The required output is the lines below from the line containing "cbn [fmap option_fmap" to the line containing "dep_category dep = Some c", inclusive, retyped exactly. No other lines belong in it.
[INFORMATION — start]
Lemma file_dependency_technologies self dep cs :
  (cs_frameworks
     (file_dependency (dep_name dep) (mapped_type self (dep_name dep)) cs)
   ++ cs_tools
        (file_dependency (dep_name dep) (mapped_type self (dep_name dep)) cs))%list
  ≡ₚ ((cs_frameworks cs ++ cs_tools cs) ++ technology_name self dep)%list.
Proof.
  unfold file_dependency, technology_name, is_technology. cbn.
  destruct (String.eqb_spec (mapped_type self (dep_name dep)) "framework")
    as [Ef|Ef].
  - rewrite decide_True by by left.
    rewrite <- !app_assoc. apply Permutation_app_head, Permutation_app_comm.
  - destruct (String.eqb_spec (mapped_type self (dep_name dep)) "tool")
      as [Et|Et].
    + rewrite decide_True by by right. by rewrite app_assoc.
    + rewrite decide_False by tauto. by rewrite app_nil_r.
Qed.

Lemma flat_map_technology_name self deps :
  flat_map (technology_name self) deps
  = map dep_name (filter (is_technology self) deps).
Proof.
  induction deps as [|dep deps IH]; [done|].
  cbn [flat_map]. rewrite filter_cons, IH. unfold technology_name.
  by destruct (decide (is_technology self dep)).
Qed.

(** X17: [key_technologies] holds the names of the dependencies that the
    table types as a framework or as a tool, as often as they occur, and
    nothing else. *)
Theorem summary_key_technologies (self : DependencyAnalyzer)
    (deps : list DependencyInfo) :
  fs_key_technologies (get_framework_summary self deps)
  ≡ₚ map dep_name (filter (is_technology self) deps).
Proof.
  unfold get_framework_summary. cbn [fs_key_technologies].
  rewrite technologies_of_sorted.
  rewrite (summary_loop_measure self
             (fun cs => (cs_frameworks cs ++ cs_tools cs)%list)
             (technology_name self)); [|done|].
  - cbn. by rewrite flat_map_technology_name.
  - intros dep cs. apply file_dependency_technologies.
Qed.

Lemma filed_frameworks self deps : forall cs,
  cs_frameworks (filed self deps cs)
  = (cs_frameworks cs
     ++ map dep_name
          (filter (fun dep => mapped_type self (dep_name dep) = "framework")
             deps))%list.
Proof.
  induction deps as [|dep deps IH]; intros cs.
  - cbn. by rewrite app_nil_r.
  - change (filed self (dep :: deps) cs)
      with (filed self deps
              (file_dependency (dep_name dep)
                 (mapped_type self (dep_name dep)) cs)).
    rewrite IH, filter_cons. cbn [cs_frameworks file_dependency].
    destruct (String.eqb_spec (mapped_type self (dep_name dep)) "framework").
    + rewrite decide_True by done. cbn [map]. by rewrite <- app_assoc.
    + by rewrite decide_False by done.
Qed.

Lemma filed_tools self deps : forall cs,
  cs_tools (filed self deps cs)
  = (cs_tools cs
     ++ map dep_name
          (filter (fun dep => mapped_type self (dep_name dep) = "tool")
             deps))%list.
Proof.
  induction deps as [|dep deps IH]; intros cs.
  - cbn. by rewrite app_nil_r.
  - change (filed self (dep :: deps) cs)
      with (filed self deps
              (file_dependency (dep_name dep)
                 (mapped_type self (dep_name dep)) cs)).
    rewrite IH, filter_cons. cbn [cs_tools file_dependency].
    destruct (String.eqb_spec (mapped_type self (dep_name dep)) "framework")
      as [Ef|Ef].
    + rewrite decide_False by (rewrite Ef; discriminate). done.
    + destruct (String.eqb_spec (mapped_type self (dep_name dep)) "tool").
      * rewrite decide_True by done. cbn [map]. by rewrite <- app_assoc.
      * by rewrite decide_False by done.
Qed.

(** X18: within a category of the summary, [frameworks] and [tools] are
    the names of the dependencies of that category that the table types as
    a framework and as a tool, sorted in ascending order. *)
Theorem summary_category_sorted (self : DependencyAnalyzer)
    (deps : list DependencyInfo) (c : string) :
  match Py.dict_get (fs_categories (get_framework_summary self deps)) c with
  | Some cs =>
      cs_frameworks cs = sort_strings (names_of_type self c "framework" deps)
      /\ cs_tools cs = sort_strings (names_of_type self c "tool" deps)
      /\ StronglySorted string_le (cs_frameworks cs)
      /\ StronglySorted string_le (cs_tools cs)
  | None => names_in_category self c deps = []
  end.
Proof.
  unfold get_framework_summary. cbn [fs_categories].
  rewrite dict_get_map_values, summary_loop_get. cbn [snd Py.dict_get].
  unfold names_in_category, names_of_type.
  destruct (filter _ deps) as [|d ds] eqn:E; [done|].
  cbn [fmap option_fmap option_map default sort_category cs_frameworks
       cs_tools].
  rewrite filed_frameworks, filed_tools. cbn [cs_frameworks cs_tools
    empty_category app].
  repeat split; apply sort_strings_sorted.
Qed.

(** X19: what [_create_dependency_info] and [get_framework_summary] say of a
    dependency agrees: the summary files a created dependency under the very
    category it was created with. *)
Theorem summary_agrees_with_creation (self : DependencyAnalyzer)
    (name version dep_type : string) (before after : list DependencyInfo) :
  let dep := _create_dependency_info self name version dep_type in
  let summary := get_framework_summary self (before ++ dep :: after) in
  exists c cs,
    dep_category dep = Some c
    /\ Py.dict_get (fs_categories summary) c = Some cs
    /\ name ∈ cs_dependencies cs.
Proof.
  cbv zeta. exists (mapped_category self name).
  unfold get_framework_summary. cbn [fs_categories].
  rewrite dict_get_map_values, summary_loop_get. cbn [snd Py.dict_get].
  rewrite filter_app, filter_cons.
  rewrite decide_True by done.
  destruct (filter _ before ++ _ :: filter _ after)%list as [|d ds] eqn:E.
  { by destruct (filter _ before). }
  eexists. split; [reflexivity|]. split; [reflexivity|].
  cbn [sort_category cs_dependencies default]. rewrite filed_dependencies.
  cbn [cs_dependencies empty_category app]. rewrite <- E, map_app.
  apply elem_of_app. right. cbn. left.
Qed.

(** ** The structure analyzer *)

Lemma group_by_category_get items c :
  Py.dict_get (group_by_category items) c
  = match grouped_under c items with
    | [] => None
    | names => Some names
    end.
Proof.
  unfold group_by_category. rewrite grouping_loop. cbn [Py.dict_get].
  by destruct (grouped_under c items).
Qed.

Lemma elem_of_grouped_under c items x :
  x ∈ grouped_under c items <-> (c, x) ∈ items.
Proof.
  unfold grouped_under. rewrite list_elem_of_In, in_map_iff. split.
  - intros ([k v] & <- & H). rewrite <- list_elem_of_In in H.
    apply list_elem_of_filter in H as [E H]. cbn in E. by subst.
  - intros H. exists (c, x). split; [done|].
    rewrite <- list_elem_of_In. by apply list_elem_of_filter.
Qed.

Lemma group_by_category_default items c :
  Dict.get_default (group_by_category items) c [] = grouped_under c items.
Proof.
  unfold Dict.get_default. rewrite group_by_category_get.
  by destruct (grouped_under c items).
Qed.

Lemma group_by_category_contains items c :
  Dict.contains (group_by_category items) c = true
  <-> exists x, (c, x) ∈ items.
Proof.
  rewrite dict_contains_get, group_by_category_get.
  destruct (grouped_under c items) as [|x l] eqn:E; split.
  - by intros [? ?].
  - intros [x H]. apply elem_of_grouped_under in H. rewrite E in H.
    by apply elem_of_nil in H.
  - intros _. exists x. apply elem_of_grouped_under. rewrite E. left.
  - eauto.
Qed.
[INFORMATION — finish]
TASK RESPONSE →
  cbn [fmap option_fmap option_map default sort_category cs_frameworks
       cs_tools].
  rewrite filed_frameworks, filed_tools. cbn [cs_frameworks cs_tools
    empty_category app].
  repeat split; apply sort_strings_sorted.
Qed.

(** X19: what [_create_dependency_info] and [get_framework_summary] say of a
    dependency agrees: the summary files a created dependency under the very
    category it was created with. *)
Theorem summary_agrees_with_creation (self : DependencyAnalyzer)
    (name version dep_type : string) (before after : list DependencyInfo) :
  let dep := _create_dependency_info self name version dep_type in
  let summary := get_framework_summary self (before ++ dep :: after) in
  exists c cs,
    dep_category dep = Some c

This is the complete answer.